On Sun, Dec 30, 2012 at 12:16 PM, Konstantin Berlin <kber...@gmail.com>wrote:

>
> ...
> > There would be no burden on the user's side: the visitor pattern has been
> > implemented for RealVectors in version 3.1. Besides, we could provide all
> > the relevant visitors (addition, scaling, …)
>
> There is an additional burden to the user, since if you require
> implementation of the full RealVector or RealMatrix interface, which
> includes a large set of functions not need for the optimizer, since the
> user has no idea which function you will use inside the optimizer and which
> he can leave blank. For example, if a user needs to create their own
> implementation of a vector multiplication, because they have a special case
> which can be handled faster, or because they use a GPU, they are still
> burdened with implementing unnecessary support for the dozens of others
> functions which will never be used.
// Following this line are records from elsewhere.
(* ===== verification/Prelude.v ===== *)
(** * The core of the Mercurium compiler (mcxx): a verification development

    Mercurium is the source-to-source compiler of OmpSs.  This development
    models the C code at its core: the containers of [mcxx/lib] that all its
    phases share, and the parts of [mcxx/src/frontend] that decide the sizes of
    types and the values of constants.  File names below are relative to
    [mcxx/lib] (lib) and [mcxx/src/frontend] (frontend).

    ** The parts and the files that model them

    Containers
    - [Dhash]: hash tables with chained buckets, keyed by pointers and by
      strings (lib/dhash_ptr.c, lib/dhash_str.c).  The class [DhashKey] is what
      a table asks of its keys; [Table] is the table, [Ptr] and [Str] the two
      files.
    - [Trie]: tries with sorted children (lib/slow_char_trie.c,
      frontend/cxx-type-trie.c) over the class [TriePolicy].
    - [UniqueStr]: the table of unique strings (lib/char_hash.c and
      lib/slow_char_trie.c).  The class [Interner] is the promise to the rest
      of the compiler, which compares names by address.
    - [Locus]: the table of the places of the sources, which are compared by
      address (frontend/cxx-locus.c), over [Interner].
    - [StringUtils]: concatenation, string builders, splitting, prefixes and
      the merge sort of string lists (lib/string_utils.c), over [Interner].
    - [EntryList]: symbol lists, chains of nodes of four slots updated in place
      (frontend/cxx-entrylist.c).
    - [Heap], [RbTree], [RbShape], [RbRep], [RbInsert], [RbDelete], [RbMap]:
      red-black trees with parent pointers (lib/red_black_tree.c).  [RbTree] is
      the code, store by store, in the heap monad of [Heap]; [RbShape] the
      trees as mathematical objects; [RbRep], [RbInsert] and [RbDelete] the
      proofs in a separation logic; [RbMap] the runs of operations.
    - [RefCount]: reference counts and the collection of cycles
      (lib/mcxx_refcount.c).  [RefGraph] and [RefMark] are sums over the objects
      and the traversals of the collector, [RefMarkRoots], [RefScan],
      [RefCollect] and [RefCycles] its three phases, [RefOps] the counting, and
      [RefClient] the runs of a client.

    Types
    - [TypeEnviron]: the target descriptions and their lookup
      (frontend/cxx-typeenviron.c, driver/cxx-driver.c), and the built-in types
      they give (frontend/cxx-typeutils.c).
    - [FortranDescr]: Fortran array descriptors
      (frontend/fortran/fortran03-typeenviron.c).
    - [SystemV]: the layout of C types (frontend/cxx-typeenviron.c,
      [system_v_*]).
    - [CxxClass]: C++ classes and their traits (frontend/cxx-typeutils.c).
    - [ItaniumAbi]: the layout of C++ classes (frontend/cxx-typeenviron.c,
      [cxx_abi_*]); [ItaniumSub], [ItaniumBases], [ItaniumLayout] and
      [ItaniumClass] are its invariants, [ItaniumProps] its theorems.

    - [CxxTypes]: types as values, qualifiers, typedefs and equivalence
      (frontend/cxx-typeutils.c); [CxxEquiv]: the canonical types that the
      equivalence compares.
    - [CxxBases], [CxxBasesProps]: the searches for base classes and for
      ambiguous ones (the same file).
    - [CxxConv]: the standard conversions between types (the same file);
      [CxxQual]: the rule of the conversions of pointers, on types without
      typedefs.
    - [CxxRank]: which of two conversions is better (frontend/cxx-overload.c);
      [CxxRankProps], [CxxArith], [CxxBetter] and [CxxTotal]: conversions have
      ranks, the table of the arithmetic types, irreflexivity, and termination;
      [CxxProps] their theorems.

    Constants
    - [ConstValue]: compile-time values and their pool (frontend/cxx-cexpr.c);
      [ConstOrder]: their order; [ConstPool]: the pool as the red-black tree of
      the code, with the lookups that its comparison makes itself; [PoolTree]:
      the search and the insertion of that tree for a comparison that may change
      the tree.
    - [ConstFold], [ConstFoldProps]: the operators on constants.
    - [ConstElements]: values of several elements, and the comparisons of
      strings of frontend/fortran/fortran03-exprtype.c.
    - [ConstEnum], [ConstEnumProps], [ConstEnumSpec]: limits of the integer
      types, the smallest type of a value, and enumerations
      (frontend/cxx-buildscope.c).

    Syntax trees
    - [Ast]: nodes, lists and ambiguities (frontend/cxx-ast.c,
      frontend/cxx-ast-inline.h) over a memory of nodes and arrays.  [AstNode]
      has the bitmaps and the arrays of children, [AstTree] trees in memory,
      [AstCopy], [AstRead], [AstList], [AstIter], [AstFree] and [AstAmbig] the
      operations, [AstProps] the theorems.

    Lines of text
    - [CStream]: strings and streams of the C library.
    - [Tpp]: the preprocessor that makes versions of files, with conditions,
      definitions and includes (lib/tpp.c); [TppProps] its theorems.

    Fortran lines
    - [FortranChars]: the reader of free form under the Fortran scanner, which
      joins continued lines and follows strings, comments, sentinels and line
      markers; [FortranFixed]: the reader of fixed form, and the choice between
      the two (frontend/fortran/fortran03-scanner.c).
    - [FortranPeek]: the queue of peeked characters (the same file).
    - [FortranSplit]: the splitting of long lines of the Fortran that the compiler
      writes (frontend/fortran/fortran03-split.c).
    - [FortranLines]: files are split by lines, and lines fit; [FortranRead]:
      split lines are read back; [FortranTotal], [FortranFixedTotal]: the readers
      end; [FortranProps] their theorems.

    How they interact: the string functions end in the table of unique strings,
    which also holds the file names of loci; the table of unique strings is a
    hash table of its own or the trie; the layouts read a type environment, and the C++ layout falls back on the C
    layout; the limits of the types and the folding of constants read the sizes
    of the type environment; the pool of constants is a red-black tree whose
    order compares the contents of its keys, and may look up and insert other
    constants while it does; syntax trees are verified in the
    logic of [Heap], as the red-black trees are; conversions ask the equivalence
    of types and the searches for base classes, and are ranked by the same; the
    queue of peeked characters is filled by the readers, and what is split is
    proved against the reader that will read it.

    ** State, errors, integers

    C functions are Rocq functions of the same name.  A call returns [res]:
    [Ret] a value, [Err Aborted] for [internal_error], [fatal_error] and a
    failed [ERROR_CONDITION], [Err Undef] for undefined behaviour, [Err NoFuel]
    for a fuelled loop that was cut.  A structure that is updated in place and
    that nobody else points to is passed as a value (tables, tries, lists);
    structures that point to each other live in the store of [Heap]; strings
    that are compared by address live in a memory of strings; counted objects
    live in the state of [RefCount], with the globals of their file; constants, which
    never change, are passed by their contents, and by address in [ConstPool].
    Integers are integers in [Z] with the conversions of the code: [size_t]
    modulo [2^64], [unsigned] modulo [2^32], [cvalue_uint_t] modulo [2^W] where
    the width [W] of the host is 64 or 128.  Signed overflow is [Undef].

    ** What the theorems show

    - Refinement: every run of operations of a table, a trie, a symbol list or
      a red-black tree gives the answers of a finite map, a sequence or a
      sorted list of entries ([dhash_refines_map], [type_trie_refines_map],
      [entry_list_refines_sequence], [rb_tree_refines_sorted_entries]); the
      pool of constants gives one address per content, when the characters that
      its comparisons look up are in it already ([constants_are_unique]);
      [uniquestr] gives one address per string, in both implementations, and
      [make_locus] one per place of the sources.
    - Reference counts: no run of a client loses an object that the client
      reaches ([reachable_objects_stay]), and a collection ends and frees all
      the others, once ([collectcycles_frees_garbage]).  The invariant
      [counted] says that counts are exact and that garbage is reachable from
      the buffer of candidate roots.
    - Types: equivalence is equality of canonical types
      ([equivalent_types_decides_canonical]); a standard conversion of C++ is
      always decided, has a rank and is not better than itself
      ([standard_conversion_answers]); arithmetic conversions are ranked by a
      table, pointers are converted by the rule of the standard where no
      qualifier is hidden by a typedef or an array, and base classes are found on
      the paths of the hierarchy.  Equivalence is treated on types that are
      [proper]: no parameters of array or function type, and typedefs with one
      definition.
    - Invariants: rehashing keeps a hash table, red-black trees stay balanced,
      target descriptions are consistent.
    - Layout: the plain fields of C structs have the offsets of the ABI, and C
      types sizes that are multiples of their alignments; the C++ layout of
      [layable] programs ends, keeps apart the base subobjects of one class and
      the parts of an object that are not bit-fields, and agrees with the C
      layout on plain classes, bit-fields included.
    - Syntax trees: a copy has the same contents in new blocks; freeing frees
      each block once; lists are sequences, under concatenation, splitting and
      the loop over their elements; the choice of an interpretation, the check
      of the links, through ambiguities too, and the comparison are what they
      say, on trees that share no nodes where they write.
    - Constants: where C defines a result, folding gives it; conversions,
      powers, limits and enumerations of [int] agree with C.
    - Strings: sorting, splitting, joining and round trips.
    - Fortran lines: a statement or a directive that is split fits the limit and
      is read back as it was, with one blank where a line was cut between tokens
      ([split_lines_fit], [split_statement_read_back],
      [split_directive_read_back]); files are split line by line; the readers of
      both forms end and stay in their buffer ([input_reads_files]); peeking
      does not change what is read ([peeked_characters_are_a_queue]).
    - Preprocessing: the output is what nested blocks of conditions mean, line by
      line ([tpp_conditional_blocks]); it ends on every system of files
      ([tpp_ends]).
    - Errors: insertions abort on null keys and values only; a file is accepted
      exactly when its blocks of conditions are well nested
      ([tpp_unbalanced_blocks]).
    Plain lemmas, next to the theorems, show where the code departs from its
    comments or from the standards; they evaluate the code on small inputs.

    ** Fuel and bounds

    Every loop that is not structural takes fuel, and the theorems about runs
    prove that the call returns, so the bound is enough: [grow_capacity]
    doubles at most 33 times; a walk down a red-black tree of [n] entries takes
    [2 log2 (n + 1) + 1] steps; a lookup in the pool of constants is two deep,
    since the lookups that its comparisons make compare integers only; the
    rounding of an offset up to an alignment takes at most the alignment plus one steps; the search for an offset without
    conflicts ends past the last offset in the register of subobjects; a power
    takes [W + 2] calls.  The operators on constants take the depth of the
    operands.  The theorems on C++ layouts assume a program that is [layable]: no
    dependent bases, no class that is a direct base twice or both directly and
    virtually, no virtual base that is the primary base of another base, and
    sizes below [2^64].  The traversals of the collector take the depth of their
    calls, at most twice the number of objects; the theorems on its clients are
    for fewer than [MCXX_MAX_ROOTS] objects, since the code breaks when the
    buffer of roots fills up during a release ([full_buffer_use_after_free]).
    Traversals of syntax trees take their height, and [ast_check] one more than
    the number of nodes.  The equivalence of types takes the depth of the types,
    and the searches in a hierarchy more than its height; a conversion takes more
    than the depth of its destination, and its types must be less than 255 deep,
    since the code keeps their qualifiers in arrays of
    [MCXX_MAX_QUALIFIER_CONVERSION] elements.  The loops of the Fortran readers
    take what is left of the file; in fixed form a string is padded up to the
    last column, so a file has at most its length times the width of characters.
    Lines are read back when the limit is 3 or more and the blanks before a token
    are shorter than the limit less one, directives when the limit is more than
    the prefix and its marks; a line must have fewer than [2^29] characters, and
    the queue fewer than [2^30].  The preprocessor ends because includes are
    nested 32 deep at most; its theorem on blocks takes one step per line and one
    for the end, and allows conditions 31 deep and 32 names.

    ** Not modelled

    - Structures, [__float128], printing, rounding and raw data of constants,
      and their conversion to syntax trees: they need generated code.
    - Types that depend on template parameters, [typeof], packs and braced lists,
      arrays of variable size and the Intel vector types; the tables that make
      types unique, since types are compared by contents.
    - The options of the command line of lib/tpp.c, and errors of streams.
    - The tokens of the Fortran scanner, which are a parameter of the splitting,
      its stack of included files and its warnings.
    - The [dealloc] functions of counted objects, which are code of the clients;
      they are taken not to call lib/mcxx_refcount.c.
    - lib/mem.c, lib/filename.c, lib/perish.c: wrappers of the C library.
    - Scanners, parsers and the semantic trees (nodecl): generated from
      grammars.  Of the syntax trees, the names of the kinds of nodes, which are
      generated, and the diagnostics.
    - Scopes, semantic analysis, template deduction and code generation: a
      mutually recursive body of code over shared symbols, except the
      enumerations, the comparisons of strings and the ranking of standard
      conversions above; user-defined conversions are part of it.
    - The phases in C++ (TL, Nanos++): another language.

    ** Next

    The rest of the constants (structures, casts between floating types, the
    unpacking of strings), the tables that make types unique, the tokens of the
    Fortran scanner, and user-defined conversions. *)

From stdpp Require Export base numbers list list_numbers strings gmap sorting.
From Stdlib Require Export ZArith Lia.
For a GPU example, like Ted has
> pointed out, they can implement a GPU version for basic operations (add,
> multi, etc), but to guarantee general support for any Java function using
> the visitor pattern the user would also need to implement a Java version of
> the visitor pattern.
>


With a good abstract class to inherit from, this isn't much of a problem in
practice.  You should need to implement very little and you should be able
to over-ride what you will without much danger.

It also helps to have standardized tests that can pretty exhaustively test
new implementations for correctness.  To a surprising extent, this allows
new implementations to be well tested nearly on the day they are written.